The video segment, Charter’s largest top-line contributor, posted revenue growth of 6.8% to $956 million. Internet revenue rose 11%, while commercial revenue was up 20%. Telephone revenue slipped 21%.
The company also said it expects its all-digital rollout to be completed by the end of 2014. According to Charter Communications, the initiative will allow the company to offer more content and faster Internet speeds. The transition has already started in some markets, including Texas.
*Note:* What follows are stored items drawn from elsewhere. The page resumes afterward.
(** ** Recording *)

Variable from_xml_str : str → option (str * str).

(** The items a history gets when [l] is recorded. *)
Definition recorded (p : TruncationPolicy) (l : list item) : list item :=
  omap (λ i, if negb (is_api_message i) && negb (is_ghost i) then None
             else match process_item i p with Ok i => Some i | _ => None end) l.

Abbreviation fits := (text_fits from_xml_str).
Abbreviation valid_item := (valid_response from_xml_str).

Lemma record_items_spec (l : list item) p (h : history) :
  Forall valid_item l →
  record_items l p h = Ok (with_items (items h ++ recorded p l) h) ∧ Forall fits (recorded p l).
Proof.
  intros Hl. revert h. induction Hl as [|i l Hi _ IH]; intros h.
  { split; [|done]. simpl. rewrite app_nil_r. by destruct h. }
  cbn [record_items recorded omap list_omap]. unfold recorded in IH.
  destruct (negb (is_api_message i) && negb (is_ghost i)); [apply IH|].
  destruct (process_item_total from_xml_str i p Hi) as (i'&Hi'&Hf'&_). rewrite Hi'. cbn [mbind result_bind].
  destruct (IH (with_items (items h ++ [i']) h)) as [-> Hf]. split.
  - simpl. by rewrite <-app_assoc.
  - by constructor.
Qed.
(* ===== verification/HookDiscovery.v ===== *)
(** * Finding hooks

    Models [hooks/src/engine/discovery.rs] and what it uses of
    [config/src/hook_config.rs] and [config/src/state.rs]: the handlers of the
    managed requirements and of the layers of the configuration, from
    [hooks.json] and from the TOML of the layer, and the warnings about those that
    are skipped.  The file system and serde are parameters; a warning is a
    constructor, its text is left out. *)
From S2P Require Import Prelude Str Io Paths HookOutput Hooks.
Import Paths HookOutput Hooks.

Module HookDiscovery.

Inductive HookHandlerConfig : Type :=
| Command (command : str) (timeout_sec : option Z) (async : bool) (status_message : option str)
| Prompt
| Agent.
Record MatcherGroup : Type := { group_matcher : option str; group_hooks : list HookHandlerConfig }.
Record HookEventsToml : Type := {
  pre_tool_use : list MatcherGroup; permission_request : list MatcherGroup; post_tool_use : list MatcherGroup;
  session_start : list MatcherGroup; user_prompt_submit : list MatcherGroup; stop : list MatcherGroup }.
Definition into_matcher_groups (events : HookEventsToml) : list (HookEventName * list MatcherGroup) :=
  [(PreToolUse, pre_tool_use events); (PermissionRequest, permission_request events);
   (PostToolUse, post_tool_use events); (SessionStart, session_start events);
   (UserPromptSubmit, user_prompt_submit events); (Stop, stop events)].
Definition hook_events_is_empty (events : HookEventsToml) : bool :=
  bool_decide (length (pre_tool_use events) = 0) && bool_decide (length (permission_request events) = 0)
  && bool_decide (length (post_tool_use events) = 0) && bool_decide (length (session_start events) = 0)
  && bool_decide (length (user_prompt_submit events) = 0) && bool_decide (length (stop events) = 0).

Inductive ConfigLayerSource : Type :=
| LayerMdm (domain key : str)
| LayerSystem (file : str)
| LayerUser (file : str)
| LayerProject (dot_codex_folder : str)
| LayerSessionFlags
| LegacyManagedConfigTomlFromFile (file : str)
| LegacyManagedConfigTomlFromMdm.
Inductive RequirementSource : Type :=
| RequirementUnknown
| MdmManagedPreferences (domain key : str)
| CloudRequirements
| SystemRequirementsToml (file : str)
| RequirementLegacyFile (file : str)
| RequirementLegacyMdm.

(** Of a layer: its source, whether it is disabled, and the value of [hooks] in
    its configuration, when there is one, as serde reads it. *)
Record ConfigLayerEntry : Type := {
  name : ConfigLayerSource; is_disabled : bool; config_hooks : option (str + HookEventsToml) }.
Record ManagedHooks : Type := {
  managed_dir : option str; managed_events : HookEventsToml; requirement_source : option RequirementSource }.
(** Layers from the lowest precedence to the highest. *)
Record ConfigLayerStack : Type := { layers : list ConfigLayerEntry; managed_hooks : option ManagedHooks }.
Definition get_layers (stack : ConfigLayerStack) : list ConfigLayerEntry :=
  List.filter (λ layer, negb (is_disabled layer)) (layers stack).

Inductive Warning : Type :=
| NoManagedDir (source : option RequirementSource)
| ManagedDirNotAbsolute (source : option RequirementSource) (path : str)
| ManagedDirMissing (source : option RequirementSource) (path : str)
| ManagedDirNotDirectory (source : option RequirementSource) (path : str)
| FailedToRead (path err : str)
| FailedToParse (path err : str)
| FailedToParseToml (path err : str)
| BothRepresentations (json_path toml_path : str)
| InvalidMatcher (matcher path err : str)
| SkippedAsync (path : str)
| SkippedEmpty (path : str)
| SkippedPrompt (path : str)
| SkippedAgent (path : str).

(** What is built: handlers, warnings, and the next display order. *)
Record Discovery : Type := { handlers : list ConfiguredHandler; warnings : list Warning; next_order : Z }.
Definition nothing_found : Discovery := {| handlers := []; warnings := []; next_order := 0 |}.
Definition warn (w : Warning) (d : Discovery) : Discovery := {|
  handlers := handlers d; warnings := warnings d ++ [w]; next_order := next_order d |}.
Definition push (handler : ConfiguredHandler) (d : Discovery) : Discovery := {|
  handlers := handlers d ++ [handler]; warnings := warnings d; next_order := next_order d + 1 |}.

Record HookHandlerSource : Type := { source_file : str; source_is_managed : bool; source_kind : HookSource }.

Definition hook_source_for_config_layer_source (source : ConfigLayerSource) : HookSource :=
  match source with
  | LayerSystem _ => System | LayerUser _ => User | LayerProject _ => Project | LayerMdm _ _ => Mdm
  | LayerSessionFlags => SessionFlags | LegacyManagedConfigTomlFromFile _ => LegacyManagedConfigFile
  | LegacyManagedConfigTomlFromMdm => LegacyManagedConfigMdm
  end.
Definition hook_source_for_requirement_source (source : option RequirementSource) : HookSource :=
  match source with
  | Some (MdmManagedPreferences _ _) => Mdm
  | Some (SystemRequirementsToml _) => System
  | Some (RequirementLegacyFile _) => LegacyManagedConfigFile
  | Some RequirementLegacyMdm => LegacyManagedConfigMdm
  | Some CloudRequirements | Some RequirementUnknown | None => Unknown
  end.

Section Discover.
Context `{Regex}.
(** The home directory of the user, and the file system: whether something is
    at a path, whether it is a directory or a file, and its text. *)
Variable home_dir : option str.
Variable exists_ is_dir is_file : str → bool.
Variable read_to_string : str → str + str.
(** serde_json on the text of [hooks.json]. *)
Variable hooks_file_from_str : str → str + HookEventsToml.

(** ** The handlers of a group *)

Definition handler_of (src : HookHandlerSource) (e : HookEventName) (matcher : option str) (command : str)
    (timeout_sec : option Z) (status_message : option str) (order : Z) : ConfiguredHandler := {|
  event_name := e; is_managed := source_is_managed src; matcher := matcher; command := command;
  timeout_sec := (default 600 timeout_sec `max` 1)%Z; status_message := status_message; source_path := source_file src;
  source := source_kind src; display_order := order |}.
Definition append_handler (src : HookHandlerSource) (e : HookEventName) (matcher : option str) (d : Discovery)
    (handler : HookHandlerConfig) : Discovery :=
  match handler with
  | Command command timeout_sec async status_message =>
      if async then warn (SkippedAsync (source_file src)) d
      else if bool_decide (trim command = []) then warn (SkippedEmpty (source_file src)) d
      else push (handler_of src e matcher command timeout_sec status_message (next_order d)) d
  | Prompt => warn (SkippedPrompt (source_file src)) d
  | Agent => warn (SkippedAgent (source_file src)) d
  end.
Definition append_group_handlers (src : HookHandlerSource) (e : HookEventName) (matcher : option str)
    (group_handlers : list HookHandlerConfig) (d : Discovery) : Discovery :=
  match matcher ≫= (λ matcher, match validate_matcher_pattern matcher with inl err => Some (matcher, err) | inr _ => None end) with
  | Some (matcher, err) => warn (InvalidMatcher matcher (source_file src) err) d
  | None => foldl (append_handler src e matcher) d group_handlers
  end.
Definition append_matcher_groups (src : HookHandlerSource) (e : HookEventName) (groups : list MatcherGroup) (d : Discovery)
    : Discovery :=
  foldl (λ d group, append_group_handlers src e (matcher_pattern_for_event e (group_matcher group)) (group_hooks group) d)
    d groups.
Definition append_hook_events (src : HookHandlerSource) (events : HookEventsToml) (d : Discovery) : Discovery :=
  foldl (λ d entry, append_matcher_groups src entry.1 entry.2 d) d (into_matcher_groups events).

(** ** The requirements and the layers *)

(** [AbsolutePathBuf::from_absolute_path] of a path that is absolute. *)
Definition from_absolute_path (path : str) : str := resolve_path_against_base home_dir path [SLASH].
Definition managed_hooks_source_path (managed : ManagedHooks) (d : Discovery) : Discovery * option str :=
  let source := requirement_source managed in
  match managed_dir managed with
  | None => (warn (NoManagedDir source) d, None)
  | Some source_path =>
      if negb (is_absolute source_path) then (warn (ManagedDirNotAbsolute source source_path) d, None)
      else if negb (exists_ source_path) then (warn (ManagedDirMissing source source_path) d, None)
      else if negb (is_dir source_path) then (warn (ManagedDirNotDirectory source source_path) d, None)
      else (d, Some (from_absolute_path source_path))
  end.
Definition append_managed_requirement_handlers (stack : ConfigLayerStack) (d : Discovery) : Discovery :=
  match managed_hooks stack with
  | None => d
  | Some managed =>
      match managed_hooks_source_path managed d with
      | (d, None) => d
      | (d, Some source_path) =>
          append_hook_events {| source_file := source_path; source_is_managed := true;
                                source_kind := hook_source_for_requirement_source (requirement_source managed) |}
            (managed_events managed) d
      end
  end.

Definition config_folder (layer : ConfigLayerEntry) : option str :=
  match name layer with
  | LayerMdm _ _ => None
  | LayerSystem file => parent file
  | LayerUser file => parent file
  | LayerProject dot_codex_folder => Some dot_codex_folder
  | LayerSessionFlags | LegacyManagedConfigTomlFromFile _ | LegacyManagedConfigTomlFromMdm => None
  end.
Definition load_hooks_json (config_folder : option str) (d : Discovery) : Discovery * option (str * HookEventsToml) :=
  match config_folder with
  | None => (d, None)
  | Some folder =>
      let source_path := path_join folder (lit "hooks.json") in
      if negb (is_file source_path) then (d, None)
      else
        match read_to_string source_path with
        | inl err => (warn (FailedToRead source_path err) d, None)
        | inr contents =>
            match hooks_file_from_str contents with
            | inl err => (warn (FailedToParse source_path err) d, None)
            | inr hooks =>
                (d, if hook_events_is_empty hooks then None else Some (from_absolute_path source_path, hooks))
            end
        end
  end.

Definition CONFIG_TOML_FILE : str := lit "config.toml".
Definition synthetic_layer_path (path : str) : str := resolve_path_against_base home_dir path [SLASH].
Definition config_toml_source_path (layer : ConfigLayerEntry) : str :=
  match name layer with
  | LayerSystem file | LayerUser file | LegacyManagedConfigTomlFromFile file => file
  | LayerProject dot_codex_folder => abs_join home_dir dot_codex_folder CONFIG_TOML_FILE
  | LayerMdm domain key =>
      synthetic_layer_path (lit "<mdm:" ++ domain ++ lit ":" ++ key ++ lit ">/" ++ CONFIG_TOML_FILE)
  | LegacyManagedConfigTomlFromMdm => synthetic_layer_path (lit "<legacy-managed-config.toml-mdm>/managed_config.toml")
  | LayerSessionFlags => synthetic_layer_path (lit "<session-flags>/config.toml")
  end.
Definition load_toml_hooks_from_layer (layer : ConfigLayerEntry) (d : Discovery) : Discovery * option (str * HookEventsToml) :=
  let source_path := config_toml_source_path layer in
  match config_hooks layer with
  | None => (d, None)
  | Some (inl err) => (warn (FailedToParseToml source_path err) d, None)
  | Some (inr hooks) => (d, if hook_events_is_empty hooks then None else Some (source_path, hooks))
  end.

Definition append_source (kind : HookSource) (found : option (str * HookEventsToml)) (d : Discovery) : Discovery :=
  match found with
  | Some (source_path, hook_events) =>
      append_hook_events {| source_file := source_path; source_is_managed := false; source_kind := kind |} hook_events d
  | None => d
  end.
Definition discover_layer (d : Discovery) (layer : ConfigLayerEntry) : Discovery :=
  let hook_source := hook_source_for_config_layer_source (name layer) in
  let '(d, json_hooks) := load_hooks_json (config_folder layer) d in
  let '(d, toml_hooks) := load_toml_hooks_from_layer layer d in
  let d :=
    match json_hooks, toml_hooks with
    | Some (json_source_path, json_events), Some (toml_source_path, toml_events) =>
        if negb (hook_events_is_empty json_events) && negb (hook_events_is_empty toml_events) then
          warn (BothRepresentations json_source_path toml_source_path) d
        else d
    | _, _ => d
    end in
  append_source hook_source toml_hooks (append_source hook_source json_hooks d).

Definition discover_handlers (stack : option ConfigLayerStack) : Discovery :=
  match stack with
  | None => nothing_found
  | Some stack => foldl discover_layer (append_managed_requirement_handlers stack nothing_found) (get_layers stack)
  end.

(** [ClaudeHooksEngine::new]: nothing when the feature is off. *)
Definition engine_handlers (enabled : bool) (stack : option ConfigLayerStack) : Discovery :=
  if enabled then discover_handlers stack else nothing_found.

End Discover.
End HookDiscovery.
(* ===== verification/HookRuntime.v ===== *)
(** * Hooks around tools and input

    Models [core/src/hook_runtime.rs], what calls it when a tool is used
    ([ToolRegistry::dispatch_any] of [core/src/tools/registry.rs]) and when the
    turn takes the input that waits for it ([core/src/session/turn.rs]),
    [core/src/tools/hook_names.rs] and the after-tool-use hooks of
    [hooks/src/registry.rs].  A computation lists what it emits and records; it
    has no value while a process it waits for has not ended.  Metrics and
    analytics are left out. *)
From S2P Require Import Prelude Str Io ExecApproval HookOutput Hooks HookEvents HookDiscovery.
Import ExecApproval HookOutput Hooks HookEvents HookDiscovery.

Module HookRuntime.

Record HookToolName : Type := { hook_name : str; matcher_aliases : list str }.
Definition new_hook_name (name : str) : HookToolName := {| hook_name := name; matcher_aliases := [] |}.
Definition hook_apply_patch : HookToolName := {| hook_name := lit "apply_patch"; matcher_aliases := [lit "Write"; lit "Edit"] |}.
Definition hook_bash : HookToolName := new_hook_name (lit "Bash").

Definition hook_permission_mode (approval_policy : AskForApproval) : str :=
  match approval_policy with
  | Never => lit "bypassPermissions"
  | UnlessTrusted | OnFailure | OnRequest | Granular _ => lit "default"
  end.

(** ** What is emitted and recorded *)

Section Runtime.
(** Items of the conversation. *)
Context {Item : Type}.

Inductive PendingInputRecord : Type :=
| UserMessage (response_item : Item) (additional_contexts : list str)
| ConversationItem (response_item : Item).
Inductive Effect : Type :=
| HookStarted (turn_id : option str) (run : HookRunSummary)
| HookCompleted (event : HookCompletedEvent)
| ContextsRecorded (messages : list str)
| UserPromptRecorded (response_item : Item)
| ItemRecorded (response_item : Item)
| WarningSent (message : str).
(* ===== verification/HookFacts.v ===== *)
(** * Facts about hooks

    Every handler that an event selects runs once and its result stands at its
    own place, in whatever order the processes end; what one result asks for, as
    a relation on what the process did. *)
From S2P Require Import Prelude Str Io Paths HookOutput Hooks HookEvents HookDiscovery.
Import HookOutput Hooks HookEvents.

Module HookFacts.

(** ** Processes that run at the same time *)

(** How process [i] first ends. *)
Definition first_end {A} (ends : list (nat * A)) (i : nat) : option A := snd <$> List.find (λ e, e.1 =? i) ends.

Definition slot_after {A} (ends : list (nat * A)) (i : nat) (slot : option A) : option A :=
  match slot with Some a => Some a | None => first_end ends i end.

Lemma slots_after {A} (ends : list (nat * A)) slots : foldl finish slots ends = imap (slot_after ends) slots.
Proof.
  revert slots. induction ends as [|[j a] ends IH]; intros slots; simpl.
  - apply list_eq. intros i. rewrite list_lookup_imap. by destruct (slots !! i) as [[b|]|].
  - rewrite IH. apply list_eq. intros i. rewrite !list_lookup_imap. unfold finish. simpl.
    destruct (slots !! j) as [[b|]|] eqn:Hj.
    1, 3: destruct (slots !! i) as [[c|]|] eqn:Hi; [done| |done];
      cbn -[Nat.eqb]; unfold first_end; cbn -[Nat.eqb];
      destruct (Nat.eqb_spec j i) as [->|]; [congruence|done].
    destruct (decide (i = j)) as [->|Hne].
    + rewrite list_lookup_insert_eq by (by eapply lookup_lt_Some). rewrite Hj.
      cbn -[Nat.eqb]. unfold first_end. cbn -[Nat.eqb]. by rewrite Nat.eqb_refl.
    + rewrite list_lookup_insert_ne by done. destruct (slots !! i) as [[c|]|]; [done| |done].
      cbn -[Nat.eqb]. unfold first_end. cbn -[Nat.eqb]. by destruct (Nat.eqb_spec j i).
Qed.

(** All the processes are waited for, and each result is at the place of its process. *)
Lemma join_all_Some {A} n (ends : list (nat * A)) l :
  join_all n ends = Some l ↔ length l = n ∧ ∀ i, i < n → first_end ends i = l !! i.
Proof.
  unfold join_all. rewrite slots_after, mapM_Some. split.
  - intros Hl. pose proof (Forall2_length _ _ _ Hl) as Hlen. rewrite length_imap, length_replicate in Hlen.
    split; [done|]. intros i Hi.
    destruct (lookup_lt_is_Some_2 l i) as [a Ha]; [lia|].
    destruct (Forall2_lookup_r _ _ _ _ _ Hl Ha) as (slot & Hslot & Heq).
    rewrite list_lookup_imap, lookup_replicate_2 in Hslot by done. simplify_eq/=. by rewrite Ha.
  - intros [Hlen Hends]. apply Forall2_same_length_lookup_2.
    { by rewrite length_imap, length_replicate. }
    intros i slot a Hslot Ha. rewrite list_lookup_imap in Hslot.
    rewrite lookup_replicate_2 in Hslot by (apply lookup_lt_Some in Ha; lia).
    simplify_eq/=. rewrite Hends; [done|]. apply lookup_lt_Some in Ha. lia.
Qed.

(** They are all done as soon as each has ended. *)
Lemma join_all_complete {A} n (ends : list (nat * A)) :
  (∀ i, i < n → is_Some (first_end ends i)) → ∃ l, join_all n ends = Some l.
Proof.
  intros Hends. unfold join_all. rewrite slots_after.
  destruct (mapM id (imap (slot_after ends) (replicate n None))) as [l|] eqn:Hm; [by exists l|].
  apply mapM_None in Hm. apply Exists_exists in Hm as (slot & Hin & Hnone).
  apply list_elem_of_lookup in Hin as (i & Hi). rewrite list_lookup_imap in Hi.
  apply fmap_Some in Hi as (slot' & Hslot & ->).
  apply lookup_replicate in Hslot as [-> Hlt]. destruct (Hends i Hlt) as [a Ha].
  simpl in Hnone. unfold id in Hnone. simpl in Hnone. congruence.
Qed.

(** The results of the handlers are in the order of the handlers. *)
Lemma execute_handlers_Some {D} hs ends turn_id (parse : ConfiguredHandler → CommandRunResult → option str → ParsedHandler D) results :
  execute_handlers hs ends turn_id parse = Some results →
  Forall2 (λ h_i result, ∃ o, first_end ends h_i.2 = Some o ∧ result = parse h_i.1 (run_command h_i.1 o) turn_id)
    (zip hs (seq 0 (length hs))) results.
Proof.
  unfold execute_handlers. intros Hr. apply bind_Some in Hr as (outcomes & Hjoin & Heq). simplify_eq/=.
  apply join_all_Some in Hjoin as [Hlen Hends].
  apply Forall2_same_length_lookup_2.
  { rewrite length_zip_with, length_seq, !length_zip_with. lia. }
  intros i [h j] result Hh Hres. apply lookup_zip_Some in Hh as [Hh Hj].
  apply lookup_seq in Hj as [-> Hlt]. simpl in *.
  rewrite !lookup_zip_with, Hh in Hres. simpl in Hres.
  destruct (outcomes !! i) as [o|] eqn:Ho; simplify_eq/=.
  exists o. rewrite Hends by done. done.
Qed.

Lemma execute_handlers_ends {D} hs ends turn_id (parse : ConfiguredHandler → CommandRunResult → option str → ParsedHandler D) :
  (∀ i, i < length hs → is_Some (first_end ends i)) → ∃ results, execute_handlers hs ends turn_id parse = Some results.
Proof.
  intros Hends. apply join_all_complete in Hends as [l Hl]. unfold execute_handlers. rewrite Hl. simpl. by eexists.
Qed.

(** The results, given how each process ended. *)
Lemma execute_handlers_eq {D} hs ends turn_id (parse : ConfiguredHandler → CommandRunResult → option str → ParsedHandler D) outcomes :
  join_all (length hs) ends = Some outcomes →
  execute_handlers hs ends turn_id parse = Some (zip_with (λ h o, parse h (run_command h o) turn_id) hs outcomes).
Proof.
  intros Hjoin. unfold execute_handlers. rewrite Hjoin. simpl. f_equal.
  clear Hjoin. revert outcomes. induction hs as [|h hs IH]; intros [|o outcomes]; simpl; [done..|]. by rewrite IH.
Qed.

(** ** Iterators *)

Lemma find_map_Some {A B} (f : A → option B) l b :
  find_map f l = Some b ↔ ∃ i a, l !! i = Some a ∧ f a = Some b ∧ ∀ j a', j < i → l !! j = Some a' → f a' = None.
Proof.
  induction l as [|x l IH]; simpl; [naive_solver|]. destruct (f x) as [c|] eqn:Hx.
  - split.
    + intros [= ->]. exists 0, x. split_and!; [done..|]. intros j a' Hj. lia.
    + intros ([|i] & a & Ha & Hb & Hbefore); [naive_solver|].
      specialize (Hbefore 0 x ltac:(lia) eq_refl). congruence.
  - rewrite IH. split.
    + intros (i & a & Ha & Hb & Hbefore). exists (S i), a. split_and!; [done..|].
      intros [|j] a' Hj Ha'; [naive_solver|]. simpl in Ha'. eapply Hbefore; [|done]. lia.
    + intros ([|i] & a & Ha & Hb & Hbefore); [naive_solver|]. exists i, a. split_and!; [done..|].
      intros j a' Hj Ha'. apply (Hbefore (S j)); [lia|done].
Qed.

Lemma Forall_zip_with_all {A B C} (f : A → B → C) (P : C → Prop) l k : (∀ a b, P (f a b)) → Forall P (zip_with f l k).
Proof. intros HP. revert k. induction l as [|a l IH]; intros [|b k]; simpl; by constructor. Qed.

Lemma omap_id_fmap {A B} (f : A → option B) (l : list A) : omap id (f <$> l) = omap f l.
Proof. induction l as [|x l IH]; [done|]. csimpl. rewrite IH. by destruct (f x). Qed.

Lemma find_map_None {A B} (f : A → option B) l : find_map f l = None ↔ Forall (λ a, f a = None) l.
Proof.
  induction l as [|x l IH]; simpl; [by split|]. rewrite Forall_cons, <-IH. destruct (f x); naive_solver.
Qed.

Lemma existsb_find_map {A B} (f : A → option B) (g : A → bool) l :
  Forall (λ a, g a = bool_decide (is_Some (f a))) l → existsb g l = bool_decide (is_Some (find_map f l)).
Proof.
  induction 1 as [|x l Hx _ IH]; simpl; [done|]. rewrite Hx, IH. by destruct (f x).
Qed.

(** ** What a hook before a tool asks for *)

Section Denials.
Context {Value : Type} `{HookSerde Value}.

(** Nothing that such a hook must not ask for. *)
Definition plain (universal : HookUniversalOutputWire) : Prop :=
  wire_continue universal = true ∧ wire_stop_reason universal = None ∧ wire_suppress_output universal = false.
Definition unused (specific : option (PreToolUseHookSpecificOutputWire (Value:=Value))) : Prop :=
  match specific with
  | Some specific =>
      permission_decision specific = None ∧ permission_decision_reason specific = None
      ∧ pre_updated_input specific = None ∧ pre_additional_context specific = None
  | None => True
  end.
Definition blank_context (context : option str) : Prop := ∀ text, context = Some text → trim text = [].

(** A process denies the call, with a reason, when it ends with code 2 and
    something on its standard error, or with code 0 and JSON that denies it in
    one of two ways, and nothing else that is not supported. *)
Inductive denies : ProcessOutcome → str → Prop :=
| denies_by_code out err :
    trim err ≠ [] → denies (Exited (Some 2%Z) out err) (trim err)
| denies_by_permission out err wire specific reason :
    trim out ≠ [] → de_pre_tool_use (trim out) = Some wire → plain (pre_universal wire) →
    pre_specific wire = Some specific → permission_decision specific = Some PermissionDeny →
    permission_decision_reason specific = Some reason → trim reason ≠ [] →
    pre_updated_input specific = None → blank_context (pre_additional_context specific) →
    denies (Exited (Some 0%Z) out err) (trim reason)
| denies_by_decision out err wire reason :
    trim out ≠ [] → de_pre_tool_use (trim out) = Some wire → plain (pre_universal wire) →
    unused (pre_specific wire) → pre_decision wire = Some LegacyBlock → pre_reason wire = Some reason → trim reason ≠ [] →
    denies (Exited (Some 0%Z) out err) (trim reason).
“Less than a year ago, we implemented a new strategy that substantially changed the way that Charter does business. While we still have more work to do, significant progress is evident in our first quarter results,” President and CEO Tom Rutledge said in a statement.
Charter Communications has been busy on the transaction front this year.
Liberty Media Corp. (NASDAQ:LMCA), headed by Chairman John Malone, agreed in March to buy 27.3% of Charter Communications in a $2.62 billion deal that was completed this month. It was Liberty Media’s first big investment in a cable operator in the continental U.S. since 1999, when he sold Tele-Communications to AT&T (NYSE:T) for $48 billion.
In February, Charter Communications bought Cablevision’s (NYSE:CVC) western U.S. cable systems, Optimum West, for roughly $1.6 billion in cash, allowing the company to continue its focus on small and mid-sized communities.
Shares were trading about 4.2% higher at $109.43 Tuesday morning.